■ **Task to carry out**
Reproduce the data below line by line, from its first line to the line with "that is the", both included, and nothing past that point.

*** Opening of Material for the task ***

(* ================================================================= *)
(** ** Statements: reading an answer *)

(** X9.  An answer in the format the prompt asks for is read back
    exactly.  Product ranker: when the answer is a text without colon (the
    reasoning, which may hold digits), then the label
    [Recommended product IDs:], then candidate ids in decimal separated by
    commas or blanks, up to the end of the line, the ranker returns these
    ids, in the order written, provided there are [min(2, limit)] of them
    at least.  Order ranker: the same for an answer that is the
    comma-separated candidate ids alone. *)
Theorem answer_in_format_read_back :
  (forall (w : Prisma.World) (cur : Prisma.Product) (pool : list Prisma.Product)
          (limit : nat) (s : Prisma.State) (prefix gap sep tail : list ascii)
          (ids : list N) (text : string),
     limit <= length pool ->
     ids <> [] -> Nat.min 2 limit <= length ids ->
     (forall i, In i ids -> exists p, In p pool /\ Prisma.id p = i) ->
     forallb (fun c => negb (isColon c)) prefix = true ->
     forallb isSeparator gap = true ->
     sep <> [] -> forallb isSeparator sep = true ->
     startsNewLine tail ->
     Prisma.generate w (Prisma.ProductPrompt cur pool limit) = Http true (Text text) ->
     chars text = prefix ++ idLabel ++ (gap ++ idList sep ids) ++ tail ->
     result (Prisma.getOllamaRecommendations w cur pool limit) s = Ok (Some ids))
  /\ (forall (w : Prisma.World) (order : Prisma.Order) (pool : list Prisma.Product)
             (limit : nat) (s : Prisma.State) (sep : list ascii)
             (ids : list N) (text : string),
        limit <= length pool ->
        ids <> [] -> Nat.min 2 limit <= length ids ->
        (forall i, In i ids -> exists p, In p pool /\ Prisma.id p = i) ->
        forallb PrismaSpec.hasProduct (Prisma.items order) = true ->
        sep <> [] -> forallb isSeparator sep = true ->
        Prisma.generate w (Prisma.OrderPrompt order pool limit) = Http true (Text text) ->
        chars text = idList sep ids ->
        result (Prisma.getOllamaRecommendationsForOrder w order pool limit) s
        = Ok (Some ids)).
Proof.
  split.
  - intros w cur pool limit s prefix gap sep tail ids text
      Hlen Hne Hmin Hvalid Hfree Hgap Hsne Hsep Htail Hgen Htext.
    unfold result. rewrite prisma_product_ranker_run. simpl fst. f_equal.
    unfold PrismaSpec.productVerdict.
    destruct (length pool <? limit) eqn:E; [apply Nat.ltb_lt in E; lia|].
    rewrite Hgen. unfold answerText. rewrite Htext.
    unfold Prisma.productNumberMatches.
    rewrite idSection_found; try assumption.
    + rewrite matchDigits_idList by assumption.
      destruct ids as [|i ids]; [contradiction|].
      change (Prisma.isEmpty (map decimal (i :: ids))) with false. cbv iota.
      rewrite (prisma_validIds_all sep) by exact Hvalid.
      apply prisma_accept_enough, Hmin.
    + intros H. apply app_eq_nil in H. destruct H as [_ H].
      revert H. apply idList_not_nil, Hne.
    + rewrite forallb_app, (separator_not_newline _ Hgap). apply idList_one_line, Hsep.
  - intros w order pool limit s sep ids text
      Hlen Hne Hmin Hvalid Hitems Hsne Hsep Hgen Htext.
    unfold result. rewrite prisma_order_ranker_run. simpl fst. f_equal.
    unfold PrismaSpec.orderVerdict.
    destruct (length pool <? limit) eqn:E; [apply Nat.ltb_lt in E; lia|].
    rewrite Hitems, Hgen. unfold answerText. rewrite Htext.
    rewrite matchBoundedDigits_idList by assumption.
    destruct ids as [|i ids]; [contradiction|].
    change (Prisma.isEmpty (map decimal (i :: ids))) with false. cbv iota.
    rewrite (prisma_validIds_all sep) by exact Hvalid.
    apply prisma_accept_enough, Hmin.
Qed.

Lemma answer_in_format_read_back_witness :
  result (Prisma.getOllamaRecommendations
            (PrismaShop.world true true
               "Product 3 is a cup. Recommended product IDs: 4, 2"%string)
            PrismaShop.soap [PrismaShop.brush; PrismaShop.bag; PrismaShop.straw] 2)
         Prisma.start
  = Ok (Some [4%N; 2%N])
  /\ result (Prisma.getOllamaRecommendationsForOrder
               (PrismaShop.world true true "5,2,4"%string)
               {| Prisma.order_id := 7;
                  Prisma.items := [ {| Prisma.productId := 1;
                                       Prisma.product := Some PrismaShop.soap |} ] |}
               [PrismaShop.brush; PrismaShop.bag; PrismaShop.straw] 3)
            Prisma.start
     = Ok (Some [5%N; 2%N; 4%N]).
Proof.
  split.
  - apply (proj1 answer_in_format_read_back
             (PrismaShop.world true true
                "Product 3 is a cup. Recommended product IDs: 4, 2"%string)
             PrismaShop.soap [PrismaShop.brush; PrismaShop.bag; PrismaShop.straw] 2
             Prisma.start (chars "Product 3 is a cup. "%string) (chars " "%string) (chars ", "%string) []
             [4%N; 2%N]
             "Product 3 is a cup. Recommended product IDs: 4, 2"%string).
    + simpl. lia.
    + discriminate.
    + simpl. lia.
    + intros i [<- | [<- | []]]; [exists PrismaShop.bag | exists PrismaShop.brush];
        (split; [simpl; auto | reflexivity]).
    + reflexivity.
    + reflexivity.
    + discriminate.
    + reflexivity.
    + exact I.
    + reflexivity.
    + vm_compute. reflexivity.
  - apply (proj2 answer_in_format_read_back
             (PrismaShop.world true true "5,2,4"%string)
             {| Prisma.order_id := 7;
                Prisma.items := [ {| Prisma.productId := 1;
                                     Prisma.product := Some PrismaShop.soap |} ] |}
             [PrismaShop.brush; PrismaShop.bag; PrismaShop.straw] 3
             Prisma.start (chars ","%string) [5%N; 2%N; 4%N] "5,2,4"%string).
    + simpl. lia.
    + discriminate.
    + simpl. lia.
    + intros i [<- | [<- | [<- | []]]];
        [exists PrismaShop.straw | exists PrismaShop.brush | exists PrismaShop.bag];
        (split; [simpl; auto | reflexivity]).
    + reflexivity.
    + discriminate.
    + reflexivity.
    + reflexivity.
    + vm_compute. reflexivity.
Defined.

Lemma stripPrefixCI_In (lit s rest : list ascii) (c : ascii) :
  stripPrefixCI lit s = Some rest -> In c rest -> In c s.
Proof.
  revert s. induction lit as [|a lit IH]; intros s Hs Hc.
  - simpl in Hs. injection Hs as <-. exact Hc.
  - destruct s as [|b s]; [discriminate|]. simpl in Hs.
    destruct (Ascii.eqb (lowerAscii a) (lowerAscii b)); [|discriminate].
    right. apply IH; assumption.
Qed.

Lemma takeWhile_In (A : Type) (f : A -> bool) (l : list A) (x : A) :
  In x (takeWhile f l) -> In x l.
Proof.
  induction l as [|y l IH]; [intros []|].
  simpl. destruct (f y); [|intros []]. intros [H | H]; [left; exact H | right; auto].
Qed.

Lemma idSection_In (s sec : list ascii) (c : ascii) :
  idSection s = Some sec -> In c sec -> In c s.
Proof.
  induction s as [|a s IH]; [discriminate|].
  rewrite idSection_cons.
  destruct (stripPrefixCI idLabel (a :: s)) as [rest|] eqn:E.
  - destruct (takeWhile (fun c => negb (isNewline c)) rest) as [|x cap] eqn:T.
    + intros H Hc. right. apply IH; assumption.
    + intros [= <-] Hc. rewrite <- T in Hc. apply takeWhile_In in Hc.
      eapply stripPrefixCI_In; eassumption.
  - intros H Hc. right. apply IH; assumption.
Qed.

Lemma runsOf_In (cls : ascii -> bool) (s cur r : list ascii) :
  In r (runsOf cls s cur) ->
  r <> [] /\ forall c, In c r -> In c cur \/ In c s.
Proof.
  assert (Hflush : forall cur, In r (flush cur) ->
                   r <> [] /\ forall c, In c r -> In c cur).
  { intros cur0. unfold flush. destruct cur0 as [|x cur0]; [intros []|].
    intros [<- | []]. split.
    - intros H. apply (f_equal (@rev ascii)) in H. rewrite rev_involutive in H.
      discriminate H.
    - intros c Hc. apply in_rev. exact Hc. }
  revert cur. induction s as [|a s IH]; intros cur; simpl.
  - intros H. destruct (Hflush _ H) as [Hne Hin]. split; [exact Hne|]. auto.
  - destruct (cls a).
    + intros H. destruct (IH _ H) as [Hne Hin]. split; [exact Hne|].
      intros c Hc. destruct (Hin c Hc) as [[<- | Hcur] | Hs]; auto.
    + intros H. apply in_app_or in H. destruct H as [H | H].
      * destruct (Hflush _ H) as [Hne Hin]. split; [exact Hne|]. auto.
      * destruct (IH _ H) as [Hne Hin]. split; [exact Hne|].
        intros c Hc. destruct (Hin c Hc) as [[] | Hs]; auto.
Qed.

Lemma no_digit_incl (s t : list ascii) :
  (forall c, In c s -> In c t) ->
  forallb (fun c => negb (isDigit c)) t = true ->
  forallb (fun c => negb (isDigit c)) s = true.
Proof. rewrite !forallb_forall. auto. Qed.

Lemma matchBoundedDigits_none (t : list ascii) :
  forallb (fun c => negb (isDigit c)) t = true -> matchBoundedDigits t = [].
Proof.
  intros Ht. unfold matchBoundedDigits.
  destruct (filter (forallb isDigit) (runsOf isWordChar t [])) as [|r l] eqn:E;
    [reflexivity|].
  exfalso. assert (Hr : In r (r :: l)) by (left; reflexivity).
  rewrite <- E in Hr. apply filter_In in Hr. destruct Hr as [Hr Hd].
  apply runsOf_In in Hr. destruct Hr as [Hne Hin].
  destruct r as [|c r]; [contradiction|].
  simpl in Hd. apply andb_prop in Hd. destruct Hd as [Hc _].
  destruct (Hin c (or_introl eq_refl)) as [[] | Hct].
  rewrite forallb_forall in Ht. specialize (Ht c Hct). rewrite Hc in Ht. discriminate.
Qed.

Lemma productNumberMatches_none (t : list ascii) :
  forallb (fun c => negb (isDigit c)) t = true -> Prisma.productNumberMatches t = [].
Proof.
  intros Ht. unfold Prisma.productNumberMatches.
  destruct (idSection t) as [sec|] eqn:E; apply matchDigits_none; [|exact Ht].
  eapply no_digit_incl; [|exact Ht]. intros c. eapply idSection_In, E.
Qed.

(** X10.  An answer that holds no digit makes every ranker return null.
    For the cache-based ranker, given enough candidates and an answer with
    a text, this is the only way to null: it returns null exactly when the
    text holds no digit (and a list, possibly empty, otherwise). *)
Theorem answer_without_digit_is_null :
  (forall (w : Prisma.World) (cur : Prisma.Product) (pool : list Prisma.Product)
          (limit : nat) (s : Prisma.State) (t : list ascii),
     answerText (Prisma.generate w (Prisma.ProductPrompt cur pool limit)) = Some t ->
     forallb (fun c => negb (isDigit c)) t = true ->
     result (Prisma.getOllamaRecommendations w cur pool limit) s = Ok None)
  /\ (forall (w : Prisma.World) (order : Prisma.Order) (pool : list Prisma.Product)
             (limit : nat) (s : Prisma.State) (t : list ascii),
        answerText (Prisma.generate w (Prisma.OrderPrompt order pool limit)) = Some t ->
        forallb (fun c => negb (isDigit c)) t = true ->
        result (Prisma.getOllamaRecommendationsForOrder w order pool limit) s = Ok None)
  /\ (forall (w : Cache.World) (cur : Cache.Product) (pool : list Cache.Product)
             (limit : nat) (s : Cache.State) (t : list ascii),
        limit <= length pool ->
        answerText (Cache.generate w (Cache.ProductPrompt cur pool limit)) = Some t ->
        (result (Cache.getOllamaRecommendations w cur pool limit) s = Ok None
         <-> forallb (fun c => negb (isDigit c)) t = true)).
Proof.
  split; [|split].
  - intros w cur pool limit s t Ht Hno. unfold result.
    rewrite prisma_product_ranker_run. simpl fst. f_equal.
    unfold PrismaSpec.productVerdict. destruct (length pool <? limit); [reflexivity|].
    rewrite Ht, (productNumberMatches_none _ Hno). reflexivity.
  - intros w order pool limit s t Ht Hno. unfold result.
    rewrite prisma_order_ranker_run. simpl fst. f_equal.
    unfold PrismaSpec.orderVerdict. destruct (length pool <? limit); [reflexivity|].
    destruct (forallb PrismaSpec.hasProduct _); [|reflexivity].
    rewrite Ht, (matchBoundedDigits_none _ Hno). reflexivity.
  - intros w cur pool limit s t Hlen Ht. unfold result.
    rewrite cache_ranker_run. simpl fst. unfold CacheSpec.rankerVerdict.
    destruct (length pool <? limit) eqn:E; [apply Nat.ltb_lt in E; lia|].
    rewrite Ht, <- matchDigits_none.
    destruct (matchDigits t); split; intros H; try reflexivity; discriminate H.
Qed.

Lemma answer_without_digit_is_null_witness :
  result (Prisma.getOllamaRecommendations
            (PrismaShop.world true true "Recommended product IDs: none")
            PrismaShop.soap [PrismaShop.brush; PrismaShop.bag] 2) Prisma.start
  = Ok None
  /\ result (Prisma.getOllamaRecommendationsForOrder
               (PrismaShop.world true true "brush, bag")
               {| Prisma.order_id := 7; Prisma.items := [] |}
               [PrismaShop.brush; PrismaShop.bag] 2) Prisma.start
     = Ok None
  /\ (result (Cache.getOllamaRecommendations
                (CacheShop.world true true "brush, bag")
                CacheShop.soap [CacheShop.brush; CacheShop.bag] 2) Cache.start
      = Ok None
      <-> forallb (fun c => negb (isDigit c)) (chars "brush, bag") = true).
Proof.
  split; [|split].
  - apply (proj1 answer_without_digit_is_null
             (PrismaShop.world true true "Recommended product IDs: none"%string)
             PrismaShop.soap [PrismaShop.brush; PrismaShop.bag] 2 Prisma.start
             (chars "Recommended product IDs: none"%string)); reflexivity.
  - apply (proj1 (proj2 answer_without_digit_is_null)
             (PrismaShop.world true true "brush, bag"%string)
             {| Prisma.order_id := 7; Prisma.items := [] |}
             [PrismaShop.brush; PrismaShop.bag] 2 Prisma.start
             (chars "brush, bag"%string)); reflexivity.
  - apply (proj2 (proj2 answer_without_digit_is_null)
             (CacheShop.world true true "brush, bag"%string)
             CacheShop.soap [CacheShop.brush; CacheShop.bag] 2 Cache.start
             (chars "brush, bag"%string)); [simpl; lia | reflexivity].
Defined.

*** Close of Material for the task ***

■ **Answer for the task**
(* ================================================================= *)
(** ** Statements: reading an answer *)

(** X9.  An answer in the format the prompt asks for is read back
    exactly.  Product ranker: when the answer is a text without colon (the
    reasoning, which may hold digits), then the label
    [Recommended product IDs:], then candidate ids in decimal separated by
    commas or blanks, up to the end of the line, the ranker returns these
    ids, in the order written, provided there are [min(2, limit)] of them
    at least.  Order ranker: the same for an answer that is the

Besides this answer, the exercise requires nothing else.